(** * RhythmGame: note timing, hit detection and session state

    A shallow embedding of [src/components/RhythmGame.tsx].

    The React component keeps its state in three [useState] cells
    ([notes], [isPlaying], [score]) and one ref ([startTimeRef]); its
    callbacks are embedded as functions from the committed state to the next
    state.  Each callback is taken to run against the state committed by the
    previous one, so the list closed over by a callback is the list its
    functional updater receives.

    JavaScript numbers that hold times and pixel positions are modelled as
    exact rationals ([Q]); the score, key codes, MIDI pitches, [Date.now()]
    and canvas dimensions are integers ([Z]).  Rounding of binary64
    arithmetic is not modelled there.  Where the answer depends on rounding,
    at the boundary of the hit window, [handleKeyDown] is embedded a second
    time over binary64 values ([Binary64]).

    The calls [gameLoop] and [drawArrow] make on the canvas context, the
    storage helpers of [src/lib/supabase.ts] and the redirect of
    [src/app/game/page.tsx] are embedded as well; strings are lists of
    UTF-16 code units, and what lies outside the repository (Unicode
    normalization, the storage client) is taken as a parameter. *)

From Stdlib Require DecimalString DecimalN DecimalPos.
From Stdlib Require Import PrimFloat.
From Stdlib Require Import String Ascii ZArith QArith Qabs Qround List Bool Lia Lqa.
Import ListNotations.

Open Scope Q_scope.

(** ** Array helpers of the JavaScript runtime *)

Section ArrayHelpers.
Context {A : Type}.

(** [Array.prototype.findIndex]: index of the first element satisfying
    the predicate, [-1] when there is none. *)
Fixpoint findIndex_from (p : A -> bool) (l : list A) (i : Z) : Z :=
  match l with
  | [] => (-1)%Z
  | x :: r => if p x then i else findIndex_from p r (i + 1)%Z
  end.

Definition findIndex (p : A -> bool) (l : list A) : Z :=
  findIndex_from p l 0%Z.

(** [Array.prototype.filter] with the two-argument callback
    [(element, index) => ...]. *)
Fixpoint filter_from (p : A -> Z -> bool) (l : list A) (i : Z) : list A :=
  match l with
  | [] => []
  | x :: r =>
      if p x i then x :: filter_from p r (i + 1)%Z
      else filter_from p r (i + 1)%Z
  end.

Definition filter_indexed (p : A -> Z -> bool) (l : list A) : list A :=
  filter_from p l 0%Z.
End ArrayHelpers.

(** [x < y] on numbers, as a boolean. *)
Definition Qltb (x y : Q) : bool := negb (Qle_bool y x).

(** ** Data model *)

Inductive Direction : Set := LEFT | UP | RIGHT | DOWN.

(** [const ARROW_KEYS = { 37: 'LEFT', 38: 'UP', 39: 'RIGHT', 40: 'DOWN' }].
    Indexing the object with any other number gives [undefined], which is
    [None] here. *)
Definition ARROW_KEYS (k : Z) : option Direction :=
  match k with
  | 37%Z => Some LEFT
  | 38%Z => Some UP
  | 39%Z => Some RIGHT
  | 40%Z => Some DOWN
  | _ => None
  end.

Definition Direction_eqb (a b : Direction) : bool :=
  match a, b with
  | LEFT, LEFT | UP, UP | RIGHT, RIGHT | DOWN, DOWN => true
  | _, _ => false
  end.

(** Strict equality [===] on values that are a direction string or
    [undefined]. *)
Definition strict_eq (a b : option Direction) : bool :=
  match a, b with
  | Some x, Some y => Direction_eqb x y
  | None, None => true
  | _, _ => false
  end.

(** [interface Note { time; direction; y }].  The declared type of
    [direction] excludes [undefined], but [loadMidi] stores whatever the
    table lookup returns, hence the option. *)
Record Note : Type := mkNote {
  time : Q;
  direction : option Direction;
  y : Q
}.
(** * ParameterVector: deterministic element identities under resize

    A shallow embedding of [qiskit/circuit/parametervector.py] and the
    properties of its element identities.  Python integers are [Z], the
    list [_params] is a [list] read with stdpp's lookup, exceptions are an
    explicit result type, and the methods that read or write the slots of
    [self] live in a small state-and-exception monad. *)

From Stdlib Require Import ZArith.
From stdpp Require Import base decidable numbers list list_numbers strings.

Local Open Scope Z_scope.

(** ** Exceptions and results *)

(** The exceptions the modelled code can raise. *)
Inductive exn : Set :=
| ValueError
| IndexError.

(** The outcome of evaluating a Python expression. *)
Inductive result (A : Type) : Type :=
| Ok (a : A)
| Raise (e : exn).
Arguments Ok {A} a.
Arguments Raise {A} e.

#[global] Instance result_ret : MRet result := @Ok.
#[global] Instance result_bind : MBind result := fun A B f r =>
  match r with
  | Ok a => f a
  | Raise e => Raise e
  end.

(** [raises r] holds when the evaluation ended in an exception. *)
Definition raises {A} (r : result A) : Prop := exists e, r = Raise e.

(** ** The Python built-ins the class relies on *)

Module Py.

(** [len(l)]. *)
Definition len {A} (l : list A) : Z := Z.of_nat (length l).

(** [range(start, stop)] over integers; empty when [stop <= start]. *)
Definition range (start stop : Z) : list Z := seqZ start (stop - start).

(** [l[key]] for an integer key: a negative key counts from the end, and
    a key outside [-len(l) .. len(l)-1] raises [IndexError]. *)
Definition list_getitem {A} (l : list A) (key : Z) : result A :=
  let i := if key <? 0 then key + len l else key in
  if (i <? 0) || (len l <=? i) then Raise IndexError
  else match l !! Z.to_nat i with
       | Some x => Ok x
       | None => Raise IndexError
       end.

(** The start of the slice [l[start:]] on a list of length [n], clipped
    the way CPython adjusts slice indices. *)
Definition slice_start (n start : Z) : Z :=
  if start <? 0 then Z.max (start + n) 0 else Z.min start n.

(** [del l[start:]]. *)
Definition list_del_from {A} (l : list A) (start : Z) : list A :=
  take (Z.to_nat (slice_start (len l) start)) l.

(** [l.extend(more)]. *)
Definition list_extend {A} (l more : list A) : list A := l ++ more.

(** A list comprehension [[f(i) for i in l]] whose body may raise: the
    first exception aborts the whole comprehension. *)
Fixpoint comprehension {A B} (f : A -> result B) (l : list A) : result (list B) :=
  match l with
  | [] => Ok []
  | i :: l' => x ← f i; xs ← comprehension f l'; Ok (x :: xs)
  end.

(** [l.index(value)]: the position of the first item that compares equal
    to [value] under [eqb], scanning from the front; [ValueError] when no
    item does. *)
Fixpoint list_index_from {A} (eqb : A -> A -> bool) (l : list A) (value : A) (i : Z)
  : result Z :=
  match l with
  | [] => Raise ValueError
  | x :: l' => if eqb x value then Ok i else list_index_from eqb l' value (i + 1)
  end.

Definition list_index {A} (eqb : A -> A -> bool) (l : list A) (value : A) : result Z :=
  list_index_from eqb l value 0.

End Py.

(** ** uuid.UUID *)

(** A [uuid.UUID] object: an immutable integer that the constructor has
    checked to lie in [0 .. 2^128 - 1]. *)
Record UUID : Set := mkUUID {
  int : Z;
  int_range : bool_decide (0 <= int < 1 ≪ 128)
}.

(** [UUID(int=i)]: raises [ValueError] when [i] is not a 128-bit value. *)
Definition UUID_new (i : Z) : result UUID :=
  match decide (bool_decide (0 <= i < 1 ≪ 128)) with
  | left H => Ok (mkUUID i H)
  | right _ => Raise ValueError
  end.

(** The bits [UUID(..., version=v)] forces: the RFC 4122 variant, then
    the version number. *)
Definition set_version (i version : Z) : Z :=
  let i := Z.land i (Z.lnot (0xc000 ≪ 48)) in
  let i := Z.lor i (0x8000 ≪ 48) in
  let i := Z.land i (Z.lnot (0xf000 ≪ 64)) in
  Z.lor i (version ≪ 76).

Lemma bits_128 (x : Z) :
  0 <= x < 1 ≪ 128 <-> 0 <= x /\ forall n, 128 <= n -> Z.testbit x n = false.
Proof.
  change (1 ≪ 128) with (2 ^ 128). split.
  - intros [Hx Hlt]. split; [done|]. intros n Hn.
    destruct (decide (x = 0)) as [->|Hne]; [apply Z.bits_0|].
    apply Z.bits_above_log2; [done|].
    assert (Z.log2 x < 128) by (apply Z.log2_lt_pow2; lia). lia.
  - intros [Hx Hbits]. split; [done|].
    destruct (decide (x = 0)) as [->|Hne]; [done|].
    apply Z.log2_lt_pow2; [lia|].
    destruct (Z_lt_le_dec (Z.log2 x) 128) as [|Hge]; [done|].
    pose proof (Z.bit_log2 x ltac:(lia)) as Hb.
    rewrite Hbits in Hb by done. discriminate.
Qed.

Lemma set_version_range (i : Z) :
  0 <= i < 1 ≪ 128 -> 0 <= set_version i 4 < 1 ≪ 128.
Proof.
  intros Hi. apply bits_128 in Hi as [Hi Hbits]. apply bits_128. split.
  - unfold set_version. rewrite Z.lor_nonneg, Z.land_nonneg, Z.lor_nonneg, Z.land_nonneg.
    split; [|done]. left. split; [by left|done].
  - intros n Hn. unfold set_version.
    assert (Hc : forall c, 0 <= c < 1 ≪ 128 -> Z.testbit c n = false).
    { intros c Hc. apply bits_128 in Hc as [_ Hc]. by apply Hc. }
    rewrite Z.lor_spec, Z.land_spec, Z.lor_spec, Z.land_spec, Hbits by done.
    rewrite (Hc (0x8000 ≪ 48)), (Hc (4 ≪ 76)) by (by vm_compute).
    done.
Qed.

(** [uuid4()]: the 16 bytes drawn from [os.urandom], read as the 128-bit
    value [rnd], with the version-4 bits forced. *)
Definition uuid4 (rnd : UUID) : UUID :=
  mkUUID (set_version (int rnd) 4)
         (bool_decide_pack _ (set_version_range _ (bool_decide_unpack _ (int_range rnd)))).

(** ** ParameterVectorElement *)

(** The identity of a Python object (what [id] returns). *)
Definition ObjRef : Set := nat.

(** Modelled from the spec: the element class is imported from the
    compiled extension [qiskit._accelerate.circuit], which is not among
    the Python sources embedded here.  The spec gives it as an opaque
    value built from [(vector_ref, index, identity)] and serialised as
    that same triple. *)
Record Element : Set := ParameterVectorElement {
  vector : ObjRef;
  index : Z;
  uuid : UUID
}.

(** The pickled form of one element. *)
Abbreviation payload := (ObjRef * Z * UUID)%type.

(** Modelled from the spec: [p.__getstate__()] of an element. *)
Definition element_getstate (p : Element) : payload :=
  (vector p, index p, uuid p).

(** [ParameterVectorElement( *p )] for a payload [p]. *)
Definition element_of_payload (p : payload) : Element :=
  let '(v, i, u) := p in ParameterVectorElement v i u.

(** ** ParameterVector *)

(** The object: its identity and its three slots. *)
Record ParameterVector : Set := mkPV {
  self_id : ObjRef;
  _name : string;
  _params : list Element;
  _root_uuid : UUID
}.

(** What [__getstate__] returns and [__setstate__] takes. *)
Abbreviation pickled := (string * list payload * UUID)%type.

(** Methods run on [self]: they return a value or raise, and leave the
    object in some state either way. *)
Definition M (A : Type) : Type := ParameterVector -> result A * ParameterVector.

#[global] Instance M_ret : MRet M := fun A a self => (Ok a, self).
#[global] Instance M_bind : MBind M := fun A B k m self =>
  match m self with
  | (Ok a, self') => k a self'
  | (Raise e, self') => (Raise e, self')
  end.

(** Read a slot of [self]. *)
Definition gets {A} (f : ParameterVector -> A) : M A := fun self => (Ok (f self), self).

(** Evaluate an expression that does not touch [self]. *)
Definition lift {A} (r : result A) : M A := fun self => (r, self).

(** Mutate the list held in [self._params] in place. *)
Definition modify_params (f : list Element -> list Element) : M unit := fun self =>
  (Ok tt, mkPV (self_id self) (_name self) (f (_params self)) (_root_uuid self)).
(** Feeding the new dictionary back in as the defaults is another matter:
    its list already has the transcoding step, and the display adds one. *)
Example ydl_opts_of_its_result_adds_a_step :
  (let '(r, w) := ydl_opts 4 (World (configured []) (Filesystem ∅ true) []) in
   match r with
   | Ret o => reify 3 (heap w) (VRef o) ≫= λ t, tree_get t "postprocessors"
   | Raise _ => None
   end) = Some (TList [FFmpegExtractAudio_tree; FFmpegExtractAudio_tree]).
Proof. reflexivity. Qed.

(** C4. The assignment is a function of the state, and executing it a
    second time, on the state the first execution left, succeeds again and
    builds a new dictionary equal to the first one: both read as the same
    value afterwards, which is the value the first one had before the
    second execution.  Nothing that existed is changed, in the heap, the
    file system or the calls made. *)
Theorem ydl_opts_idempotent (w : world) (cd o1 : loc) (w1 : world) :
  ydl_opts cd w = (Ret o1, w1) →
  ∃ o2 w2,
    ydl_opts cd w1 = (Ret o2, w2) ∧
    o2 ≠ o1 ∧
    same_value (heap w2) (VRef o1) (heap w2) (VRef o2) ∧
    (∀ n t, reify n (heap w1) (VRef o1) = Some t → reify n (heap w2) (VRef o2) = Some t) ∧
    (∀ l obj, heap w1 !! l = Some obj → heap w2 !! l = Some obj) ∧
    fs w2 = fs w1 ∧
    calls w2 = calls w1.
Proof.
  rewrite ydl_opts_unfold.
  destruct (heap w !! cd) as [[d|xs]|] eqn:Hcd; try done. simpl.
  destruct (elements _ _) as [kept|] eqn:Hkept; [|done].
  intros [= <- <-].
  assert (Hkept1 : elements (assembled (heap w) d kept ++ [ODict FFmpegExtractAudio; OList []])
                     (default (VRef (length (assembled (heap w) d kept) + 1))
                              (dict_get d "postprocessors")) = Some kept).
  { destruct (dict_get d "postprocessors") as [v|]; simpl in *.
    - replace (assembled (heap w) d kept ++ [ODict FFmpegExtractAudio; OList []])
        with ((heap w ++ [ODict FFmpegExtractAudio; OList []]) ++
              [OList (VRef (length (heap w)) :: kept);
               ODict (merged d (length (heap w) + 2));
               ODict FFmpegExtractAudio; OList []])
        by (unfold assembled; by rewrite <- !app_assoc).
      by apply elements_mono.
    - rewrite lookup_new in Hkept. rewrite lookup_new.
      simpl in *. done. }
  eexists _, _. split.
  - rewrite ydl_opts_unfold. cbn [heap fs calls].
    rewrite (assembled_old _ _ _ _ _ Hcd). cbn zeta. rewrite Hkept1. done.
  - cbn [heap fs calls].
    split; [unfold assembled; rewrite length_app; simpl; lia|].
    split; [apply assembled_twice|].
    split.
    { intros n t Ht. rewrite <- (assembled_twice (heap w) d kept n).
      by apply reify_mono. }
    split; [|done]. intros l obj. apply assembled_old.
Qed.

Lemma ydl_opts_idempotent_witness :
  ∃ o2 w2,
    ydl_opts 0 (World (configured []) (Filesystem ∅ true) []) = (Ret o2, w2) ∧
    reify 3 (heap w2) (VRef o2) = Some ydl_opts_tree ∧
    reify 3 (heap w2) (VRef 4) = Some ydl_opts_tree.
Proof.
  destruct (ydl_opts_idempotent (World [ODict cli_defaults_items] (Filesystem ∅ true) [])
              0 4 (World (configured []) (Filesystem ∅ true) []))
    as (o2 & w2 & Hrun & _ & Hsame & Hread & _).
  - reflexivity.
  - exists o2, w2. split; [exact Hrun|].
    assert (Ho2 : reify 3 (heap w2) (VRef o2) = Some ydl_opts_tree).
    { apply Hread. reflexivity. }
    split; [exact Ho2|]. by rewrite (Hsame 3).
Defined.

(** ** Whole runs *)

Section Runs.
Variable dashed_args : list string → outcome string.
Variable engine : yt_dlp.

Lemma download_audio_run (youtube_url : string) (w : world) :
  download_audio engine youtube_url w =
  let h := configured (heap w) in
  let o := length (heap w) + 4 in
  match YoutubeDL_init engine h o (fs w) with
  | Some e => (Raise e, World h (fs w) (calls w ++ [CallYoutubeDL o]))
  | None =>
      let h' := h ++ [OList [VStr youtube_url]] in
      let l := length (heap w) + 5 in
      let '(f', r) := YoutubeDL_download engine h' o l (fs w) in
      (match r with Some e => Raise e | None => Ret () end,
       World h' f' (calls w ++ [CallYoutubeDL o; CallDownload l; CallExit]))
  end.
Proof.
  pose proof (ydl_opts_after_cli_defaults w) as Hopts.
  rewrite cli_defaults_run in Hopts. cbn [snd] in Hopts.
  unfold download_audio, bind at 1. rewrite cli_defaults_run.
  unfold bind at 1. rewrite Hopts.
  unfold bind at 1, YoutubeDL. cbn [heap fs calls]. cbn zeta.
  destruct (YoutubeDL_init _ _ _ _) as [e|]; [done|].
  unfold with_exit, bind, alloc, download, YoutubeDL_exit. cbn [heap fs calls].
  assert (Hlen : length (configured (heap w)) = length (heap w) + 5).
  { unfold configured, assembled. rewrite !length_app. simpl. lia. }
  rewrite Hlen.
  destruct (YoutubeDL_download _ _ _ _ _) as [f' [e|]];
    cbn [heap fs calls]; rewrite <- !app_assoc; done.
Qed.

Lemma main_unfold (argv : list string) (w : world) :
  main dashed_args engine argv w =
  match (parse_args dashed_args argv w).1 with
  | Raise e => (Raise e, w)
  | Ret youtube_url =>
      match os_makedirs OUTPUT_DIRECTORY true w with
      | (Raise e, w') => (Raise e, w')
      | (Ret _, w') => download_audio engine youtube_url w'
      end
  end.
Proof.
  unfold main, bind, parse_args. simpl.
  destruct (if existsb _ _ then _ else _); done.
Qed.


Lemma makedirs_can_make (w : world) :
  can_make OUTPUT_DIRECTORY (fs w) →
  ∃ f', os_makedirs OUTPUT_DIRECTORY true w = (Ret (), World (heap w) f' (calls w)) ∧
        os_path_isdir OUTPUT_DIRECTORY f' = true ∧
        (os_path_isdir OUTPUT_DIRECTORY (fs w) = true → f' = fs w) ∧
        (cwd (fs w) !! OUTPUT_DIRECTORY = None →
         f' = Filesystem (<[OUTPUT_DIRECTORY := Dir ∅]> (cwd (fs w))) true).
Proof.
  destruct w as [h [names writable] cs].
  unfold can_make, os_makedirs, os_mkdir, os_path_isdir. simpl.
  intros [Hdir|[Hfree ->]].
  - destruct (names !! OUTPUT_DIRECTORY) as [[data|entries]|] eqn:Hname; try done.
    exists (Filesystem names writable). simpl. by rewrite Hname.
  - rewrite Hfree. eexists. split; [done|]. simpl.
    rewrite lookup_insert_eq. done.
Qed.

Lemma makedirs_cannot_make (w : world) :
  ¬ can_make OUTPUT_DIRECTORY (fs w) →
  ∃ e, os_makedirs OUTPUT_DIRECTORY true w = (Raise (OSError e), w).
Proof.
  destruct w as [h [names writable] cs].
  unfold can_make, os_makedirs, os_mkdir, os_path_isdir. simpl. intros Hno.
  destruct (names !! OUTPUT_DIRECTORY) as [[data|entries]|] eqn:Hname.
  - by eexists.
  - destruct Hno. by left.
  - destruct writable; [|by eexists]. destruct Hno. by right.
Qed.

End Runs.

Lemma os_makedirs_frame name exist_ok w :
  heap (os_makedirs name exist_ok w).2 = heap w ∧
  calls (os_makedirs name exist_ok w).2 = calls w.
Proof.
  unfold os_makedirs. destruct (os_mkdir name (fs w)) as [e|f']; [|done].
  by destruct (negb exist_ok || negb (os_path_isdir name (fs w))).
Qed.

(** No run calls [download] twice. *)
Lemma download_at_most_once dashed engine argv f :
  (length (download_calls (calls (main dashed engine argv (boot f)).2)) ≤ 1)%nat.
Proof.
  rewrite main_unfold.
  destruct (parse_args dashed argv (boot f)).1 as [u|e]; [|simpl; lia].
  destruct (os_makedirs_frame OUTPUT_DIRECTORY true (boot f)) as [Hheap Hcalls].
  destruct (os_makedirs OUTPUT_DIRECTORY true (boot f)) as [[[]|e] [h f' cs]];
    simpl in Hheap, Hcalls; subst h cs; [|simpl; lia].
  rewrite download_audio_run. cbn [heap fs calls]. cbn zeta.
  destruct (YoutubeDL_init _ _ _ _) as [e|]; [simpl; lia|].
  destruct (YoutubeDL_download _ _ _ _ _) as [f'' r]. simpl. lia.
Qed.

What to produce
Within the data above, the span starting at the line containing "(match r with" and ending at the line containing "rewrite cli_defaults_run in" is to be retyped exactly, with no other lines.

Result for this exercise
      (match r with Some e => Raise e | None => Ret () end,
       World h' f' (calls w ++ [CallYoutubeDL o; CallDownload l; CallExit]))
  end.
Proof.
  pose proof (ydl_opts_after_cli_defaults w) as Hopts.
  rewrite cli_defaults_run in Hopts. cbn [snd] in Hopts.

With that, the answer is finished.